Plot bar charts of word frequencies using `ggplot` from `ggplot2` package

In [None]:
# plot the 20 most frequently used words
# function for bar plots given a dataframe that contains a "word" column and a count column (e.g. "n")
# we pass in: 
# - unit for the plot title ("words", "bigrams", "trigrams") 
# - and the name of the count column (e.g. "n")
plot_frequent_words <- function(word_counts, unit, param) {
    options(repr.plot.width=9, repr.plot.height=7)
    word_counts %>%
        ggplot(aes(x=get(param), y=reorder(word, get(param)), fill=-get(param)))+
          geom_bar(stat="identity")+
            theme_minimal()+
            theme(axis.text.x = element_text(angle = 60, hjust = 1, size=15),
                  axis.text.y = element_text(hjust = 1, size=15),
                  axis.title = element_text(size=15),
                  plot.title = element_text(hjust = 0.5, size=18))+
                ylab("Frequency")+
                xlab("# Occurences")+
                ggtitle(paste("Most Frequent", unit, "in", title, "Tweets", sep=" "))+
                guides(fill=FALSE)
}

top_words %>%
  slice(1:20) %>%
    plot_frequent_words("words", "n")

### WordClouds
Create wordclouds for qualitative insights using the `wordcloud` function from the `wordcloud` package
- `min.freq`: words with frequency below min.freq will not be plotted
- `max.words`: Maximum number of words to be plotted. Least frequent terms are dropped
- `random.order`: plot words in random order.

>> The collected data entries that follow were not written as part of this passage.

(** The induction principle of the scan: an input and its output are
    built together, occurrence by occurrence and character by
    character. *)
Lemma replace_scan_ind (P : list ascii -> list ascii -> Prop) :
  P [] [] ->
  (forall rest r, r = replace old new rest -> P rest r ->
                  P (old ++ rest) (new ++ r)) ->
  (forall c s r, r = replace old new s ->
                 starts_with old (c :: s) = false -> P s r ->
                 P (c :: s) (c :: r)) ->
  forall s, P s (replace old new s).
Proof.
  intros Hnil Hhit Hmiss s.
  remember (length s) as n eqn:Hn. revert s Hn.
  induction n as [n IH] using lt_wf_ind. intros s Hn.
  destruct s as [|c s]; [exact Hnil|].
  destruct (starts_with old (c :: s)) eqn:Hsw.
  - rewrite (replace_hit _ Hsw).
    rewrite (starts_with_app_eq _ _ Hsw) at 1.
    apply Hhit; [reflexivity|]. eapply IH; [|reflexivity].
    subst n. rewrite length_drop.
    destruct old; [congruence|]. simpl. lia.
  - rewrite (replace_miss _ _ Hsw). apply Hmiss; [reflexivity|exact Hsw|].
    eapply IH; [|reflexivity]. subst n. simpl. lia.
Qed.

Lemma replace_absent s :
  contains old s = false -> replace old new s = s.
Proof.
  apply (replace_scan_ind (fun s r => contains old s = false -> r = s)).
  - reflexivity.
  - intros rest r _ _ H. exfalso.
    destruct old as [|a o] eqn:E; [congruence|].
    change ((a :: o) ++ rest) with (a :: (o ++ rest)) in H.
    rewrite contains_cons in H. apply orb_false_iff in H as [H _].
    change (a :: (o ++ rest)) with ((a :: o) ++ rest) in H.
    now rewrite starts_with_refl_app in H.
  - intros c s0 r _ _ IH H. rewrite contains_cons in H.
    apply orb_false_iff in H as [_ H]. f_equal. auto.
Qed.

Lemma replace_Forall (P : ascii -> Prop) s :
  Forall P new -> Forall P s -> Forall P (replace old new s).
Proof.
  intros Hnew.
  apply (replace_scan_ind (fun s r => Forall P s -> Forall P r)).
  - auto.
  - intros rest r _ IH H. apply Forall_app in H as [_ H].
    apply Forall_app. auto.
  - intros c s0 r _ _ IH H. inversion H; subst. constructor; auto.
Qed.

(** A short prefix of the output is a prefix of the input, unless it
    runs into an inserted [new]. *)
Lemma replace_prefix_origin s : forall w,
  (length w <= length new)%nat ->
  starts_with w (replace old new s) = true ->
  starts_with w s = true
  \/ exists j, (j < length w)%nat /\ starts_with (drop j w) new = true.
Proof.
  apply (replace_scan_ind (fun s r => forall w,
    (length w <= length new)%nat -> starts_with w r = true ->
    starts_with w s = true
    \/ exists j, (j < length w)%nat /\ starts_with (drop j w) new = true)).
  - intros w _ H. now left.
  - intros rest r _ _ w Hlen H.
    apply starts_with_app_short in H; [|exact Hlen].
    destruct w as [|a w]; [now left|].
    right. exists 0%nat. split; [simpl; lia|exact H].
  - intros c s0 r _ _ IH [|a w] Hlen H; [now left|].
    simpl in H. apply andb_true_iff in H as [Hac Hw].
    destruct (IH w) as [Hl|(j & Hj & Hr)]; [simpl in Hlen; lia|exact Hw| |].
    + left. simpl. now rewrite Hac, Hl.
    + right. exists (S j). split; [simpl; lia|exact Hr].
Qed.

(** No occurrence of [q] survives or appears: [q] is either the
    replaced string itself or absent from the input. *)
Lemma replace_no_new_occurrence q w a s :
  q = a :: w ->
  (length w <= length new)%nat ->
  border_free q new = true ->
  overlap_free w new = true ->
  q = old \/ contains q s = false ->
  contains q (replace old new s) = false.
Proof.
  intros Hq Hlen Hborder Hover.
  unfold border_free in Hborder. unfold overlap_free in Hover.
  rewrite forallb_forall in Hborder, Hover.
  apply (replace_scan_ind (fun s r =>
    q = old \/ contains q s = false -> contains q r = false)).
  - intros _. subst q. reflexivity.
  - intros rest r _ IH Hin. apply contains_app_false.
    + intros i Hi.
      destruct (starts_with q (drop i new ++ r)) eqn:E; [|reflexivity].
      exfalso. specialize (Hborder i).
      rewrite in_seq in Hborder.
      specialize (Hborder ltac:(lia)).
      apply andb_true_iff in Hborder as [H1 H2].
      apply starts_with_app_split in E as [E|E]; rewrite E in *; discriminate.
    + apply IH. destruct Hin as [Hin|Hin]; [now left|right].
      eapply contains_app_r; exact Hin.
  - intros c s0 r Hr Hmiss IH Hin. rewrite contains_cons.
    apply orb_false_iff. split.
    + destruct (starts_with q (c :: r)) eqn:E; [|reflexivity]. exfalso.
      subst q r. simpl in E. apply andb_true_iff in E as [Eac Ew].
      destruct (replace_prefix_origin s0 w Hlen Ew) as [Hl|(j & Hj & Hr)].
      * assert (Hs : starts_with (a :: w) (c :: s0) = true)
          by (simpl; now rewrite Eac, Hl).
        destruct Hin as [Hin|Hin].
        -- rewrite Hin in Hs. congruence.
        -- rewrite contains_cons, Hs in Hin. discriminate.
      * specialize (Hover j). rewrite in_seq in Hover.
        specialize (Hover ltac:(lia)). rewrite Hr in Hover. discriminate.
    + apply IH. destruct Hin as [Hin|Hin]; [now left|right].
      rewrite contains_cons in Hin. now apply orb_false_iff in Hin as [_ Hin].
Qed.

End Replace.

(** *** White space and case *)

Lemma ascii_cases (P : ascii -> Prop) :
  (forall b0 b1 b2 b3 b4 b5 b6 b7 : bool, P (Ascii b0 b1 b2 b3 b4 b5 b6 b7)) ->
  forall c, P c.
Proof. intros H [b0 b1 b2 b3 b4 b5 b6 b7]. apply H. Qed.

Ltac by_ascii_table c :=
  pattern c; apply ascii_cases;
  intros [] [] [] [] [] [] [] []; vm_compute; try reflexivity; try congruence.

Lemma lower_char_space c : is_space (lower_char c) = is_space c.
Proof. by_ascii_table c. Qed.

Lemma nbsp_to_space_space c : is_space (nbsp_to_space c) = is_space c.
Proof. by_ascii_table c. Qed.

Lemma lower_nbsp_lower c :
  lower_char (nbsp_to_space (lower_char c)) = nbsp_to_space (lower_char c).
Proof. by_ascii_table c. Qed.

Lemma replace_nbsp s : replace [nbsp] [" "%char] s = map nbsp_to_space s.
Proof.
  unfold replace. induction s as [|c s IH]; [reflexivity|].
  cbn [replace_from starts_with map]. unfold nbsp_to_space at 1.
  destruct (Ascii.eqb nbsp c); simpl; now rewrite IH.
Qed.

Lemma end_flag_app b x y : end_flag b (x ++ y) = end_flag (end_flag b x) y.
Proof. revert b. induction x as [|c x IH]; intros b; simpl; auto. Qed.

Lemma end_flag_map f b s :
  (forall c, is_space (f c) = is_space c) ->
  end_flag b (map f s) = end_flag b s.
Proof.
  intros Hf. revert b. induction s as [|c s IH]; intros b; simpl; [reflexivity|].
  now rewrite Hf, IH.
Qed.

Lemma end_flag_sub_spaces b s : end_flag b (sub_spaces b s) = end_flag b s.
Proof.
  revert b. induction s as [|c s IH]; intros b; [reflexivity|].
  cbn [sub_spaces end_flag]. destruct (is_space c) eqn:Hc.
  - destruct b; cbn [end_flag]; [apply IH|].
    change (is_space " ") with true. apply IH.
  - cbn [end_flag]. rewrite Hc. apply IH.
Qed.

Lemma single_spaced_app b x y :
  single_spaced b (x ++ y) <->
  single_spaced b x /\ single_spaced (end_flag b x) y.
Proof.
  revert b. induction x as [|c x IH]; intros b; simpl; [tauto|].
  destruct (is_space c); rewrite IH; tauto.
Qed.

Lemma single_spaced_weaken b s : single_spaced true s -> single_spaced b s.
Proof.
  destruct s as [|c s]; simpl; [auto|].
  destruct (is_space c); [intros (_ & H & _); discriminate|auto].
Qed.

Lemma single_spaced_sub_spaces b s : single_spaced b (sub_spaces b s).
Proof.
  revert b. induction s as [|c s IH]; intros b; [exact I|].
  cbn [sub_spaces]. destruct (is_space c) eqn:Hc.
  - destruct b; [apply IH|]. cbn [single_spaced].
    change (is_space " ") with true. cbv iota. auto.
  - cbn [single_spaced]. rewrite Hc. apply IH.
Qed.

Lemma sub_spaces_fixed b s : single_spaced b s -> sub_spaces b s = s.
Proof.
  revert b. induction s as [|c s IH]; intros b H; [reflexivity|].
  cbn [sub_spaces single_spaced] in *. destruct (is_space c).
  - destruct H as (-> & -> & H). f_equal. auto.
  - f_equal. auto.
Qed.

Lemma sub_spaces_head s :
  single_spaced true (sub_spaces true s) ->
  match s with [] => True | c :: _ => is_space c = false end ->
  sub_spaces false s = sub_spaces true s.
Proof.
  destruct s as [|c s]; [reflexivity|]. intros _ Hc.
  cbn [sub_spaces]. now rewrite Hc.
Qed.

Lemma Forall_sub_spaces (P : ascii -> Prop) b s :
  P " "%char -> Forall P s -> Forall P (sub_spaces b s).
Proof.
  intros Hsp H. revert b. induction H as [|c s Hc Hs IH]; intros b; [constructor|].
  cbn [sub_spaces]. destruct (is_space c); [destruct b|]; auto.
Qed.

(** *** [str.strip] *)

Lemma lstrip_head s : head_not_space (lstrip s).
Proof.
  induction s as [|c s IH]; [exact I|]. simpl.
  destruct (is_space c) eqn:Hc; [exact IH|exact Hc].
Qed.

Lemma lstrip_suffix s : exists pre, s = pre ++ lstrip s.
Proof.
  induction s as [|c s [pre IH]]; [now exists []|]. simpl.
  destruct (is_space c); [|now exists []].
  exists (c :: pre). simpl. now f_equal.
Qed.

Lemma lstrip_fixed s : head_not_space s -> lstrip s = s.
Proof. destruct s as [|c s]; simpl; [auto|]. now intros ->. Qed.

Lemma end_flag_rev_head s : head_not_space s -> end_flag false (rev s) = false.
Proof.
  destruct s as [|c s]; [reflexivity|]. simpl. intros Hc.
  now rewrite end_flag_app.
Qed.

If false, they will be plotted in decreasing frequency
- `rot.per`: proportion words with 90 degree rotation
- `colors`: color words from least to most frequent
    - choose other color themes from [RColorBrewer](https://www.r-graph-gallery.com/38-rcolorbrewers-palettes.html)

In [None]:
# generate a wordcloud 
set.seed(1234) # for reproducibility 
wordcloud(words = top_words$word, freq = top_words$n, min.freq = 1,  
          max.words=200, random.order=FALSE, rot.per=0.3,colors=brewer.pal(8, "Dark2"))

### Bigrams and n-grams

Bigrams and n-grams refer to how text is tokenized, or the size of the unit of analysis.

- Unigrams are single words, bigrams are two-word phrases, and n-grams are n-word phrases.

**Bigrams**: 

We tokenize the text into bigrams and then filter out bigrams where either word is a stopword or contains numbers.

In [None]:
# Bigrams
# Preprocess rawtweets by tokenizing into bigrams, removing stopwords from individual words,
# and then combining back together
tidy_bigrams <-rawtweets %>%
    select(status_id,text) %>%
        unnest_tokens(output=word, input=text, token = "ngrams", n = 2) %>% 
          separate(word, c("word1", "word2"), sep = " ") %>% 
              filter(!word1 %in% custom_stop_words$word) %>%
              filter(!word2 %in% custom_stop_words$word) %>% 
              filter(!grepl("\\d+|\\’", word1))%>%
              filter(!grepl("\\d+|\\’", word2))%>%
                  unite(word, word1, word2, sep = " ")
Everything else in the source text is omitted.